Exercise aim — Find all the lines in the entries below that hold the word "Context" and copy them.

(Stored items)

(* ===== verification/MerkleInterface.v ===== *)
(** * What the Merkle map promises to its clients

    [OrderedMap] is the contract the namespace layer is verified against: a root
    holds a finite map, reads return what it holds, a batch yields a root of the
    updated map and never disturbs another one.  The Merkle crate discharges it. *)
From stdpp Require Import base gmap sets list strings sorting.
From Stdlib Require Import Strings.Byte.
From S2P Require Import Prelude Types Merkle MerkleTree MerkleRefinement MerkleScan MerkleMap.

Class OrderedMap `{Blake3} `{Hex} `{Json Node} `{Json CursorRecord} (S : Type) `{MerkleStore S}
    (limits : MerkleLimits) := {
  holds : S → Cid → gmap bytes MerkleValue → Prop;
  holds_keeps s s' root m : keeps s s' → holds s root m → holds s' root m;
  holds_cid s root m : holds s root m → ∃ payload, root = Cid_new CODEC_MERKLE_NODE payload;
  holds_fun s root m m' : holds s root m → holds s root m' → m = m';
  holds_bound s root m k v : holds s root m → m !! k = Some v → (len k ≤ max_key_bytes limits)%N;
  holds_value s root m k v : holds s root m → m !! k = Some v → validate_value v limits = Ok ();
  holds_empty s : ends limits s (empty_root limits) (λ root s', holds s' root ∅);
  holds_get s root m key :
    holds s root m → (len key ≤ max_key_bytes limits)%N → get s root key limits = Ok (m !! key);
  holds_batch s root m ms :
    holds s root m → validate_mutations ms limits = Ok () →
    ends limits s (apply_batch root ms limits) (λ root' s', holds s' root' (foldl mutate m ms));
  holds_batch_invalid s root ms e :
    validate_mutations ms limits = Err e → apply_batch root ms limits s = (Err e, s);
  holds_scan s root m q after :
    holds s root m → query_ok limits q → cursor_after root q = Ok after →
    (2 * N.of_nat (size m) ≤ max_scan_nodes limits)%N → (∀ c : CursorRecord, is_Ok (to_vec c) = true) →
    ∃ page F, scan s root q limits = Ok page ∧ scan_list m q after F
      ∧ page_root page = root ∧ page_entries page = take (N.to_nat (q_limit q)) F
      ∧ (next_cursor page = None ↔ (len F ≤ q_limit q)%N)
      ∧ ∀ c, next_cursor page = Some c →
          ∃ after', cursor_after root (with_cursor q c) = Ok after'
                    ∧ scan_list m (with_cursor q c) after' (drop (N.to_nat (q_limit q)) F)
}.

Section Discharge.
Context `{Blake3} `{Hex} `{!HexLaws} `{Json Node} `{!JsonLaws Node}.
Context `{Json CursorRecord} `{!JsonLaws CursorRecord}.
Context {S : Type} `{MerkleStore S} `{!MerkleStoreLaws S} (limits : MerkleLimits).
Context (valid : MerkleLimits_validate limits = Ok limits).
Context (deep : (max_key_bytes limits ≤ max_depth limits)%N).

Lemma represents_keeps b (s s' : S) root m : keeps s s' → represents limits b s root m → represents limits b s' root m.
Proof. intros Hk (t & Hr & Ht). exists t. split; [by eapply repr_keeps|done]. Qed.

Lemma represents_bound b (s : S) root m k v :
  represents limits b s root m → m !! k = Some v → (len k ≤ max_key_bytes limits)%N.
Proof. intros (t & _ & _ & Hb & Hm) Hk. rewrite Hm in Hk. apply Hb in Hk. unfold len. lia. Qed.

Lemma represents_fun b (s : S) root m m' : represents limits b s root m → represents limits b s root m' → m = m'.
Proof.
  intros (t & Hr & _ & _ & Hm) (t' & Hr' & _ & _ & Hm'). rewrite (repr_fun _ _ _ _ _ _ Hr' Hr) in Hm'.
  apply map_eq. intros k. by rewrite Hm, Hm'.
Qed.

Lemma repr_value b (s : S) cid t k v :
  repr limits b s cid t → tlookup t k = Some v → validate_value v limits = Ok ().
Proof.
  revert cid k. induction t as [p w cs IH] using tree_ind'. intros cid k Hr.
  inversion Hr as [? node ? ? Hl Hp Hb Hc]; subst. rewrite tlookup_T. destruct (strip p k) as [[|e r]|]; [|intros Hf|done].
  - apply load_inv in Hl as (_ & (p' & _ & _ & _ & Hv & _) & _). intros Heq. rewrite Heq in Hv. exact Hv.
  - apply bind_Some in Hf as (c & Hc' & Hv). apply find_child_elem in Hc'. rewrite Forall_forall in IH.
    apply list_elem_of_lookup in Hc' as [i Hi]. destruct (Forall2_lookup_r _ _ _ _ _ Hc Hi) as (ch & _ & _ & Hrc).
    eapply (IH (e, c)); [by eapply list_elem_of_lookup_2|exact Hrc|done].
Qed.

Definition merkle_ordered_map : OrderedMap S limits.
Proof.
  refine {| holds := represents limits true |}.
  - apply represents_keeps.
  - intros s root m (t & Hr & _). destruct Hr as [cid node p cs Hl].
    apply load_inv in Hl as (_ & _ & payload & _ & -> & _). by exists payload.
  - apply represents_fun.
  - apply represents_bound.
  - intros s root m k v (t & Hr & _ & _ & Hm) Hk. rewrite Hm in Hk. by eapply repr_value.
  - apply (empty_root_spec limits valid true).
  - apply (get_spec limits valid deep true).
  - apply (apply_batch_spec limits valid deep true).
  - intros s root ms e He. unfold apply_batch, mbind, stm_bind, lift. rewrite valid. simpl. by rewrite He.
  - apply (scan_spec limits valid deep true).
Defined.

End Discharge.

Result below —
Context `{Blake3} `{Hex} `{!HexLaws} `{Json Node} `{!JsonLaws Node}.
Context `{Json CursorRecord} `{!JsonLaws CursorRecord}.
Context {S : Type} `{MerkleStore S} `{!MerkleStoreLaws S} (limits : MerkleLimits).
Context (valid : MerkleLimits_validate limits = Ok limits).
Context (deep : (max_key_bytes limits ≤ max_depth limits)%N).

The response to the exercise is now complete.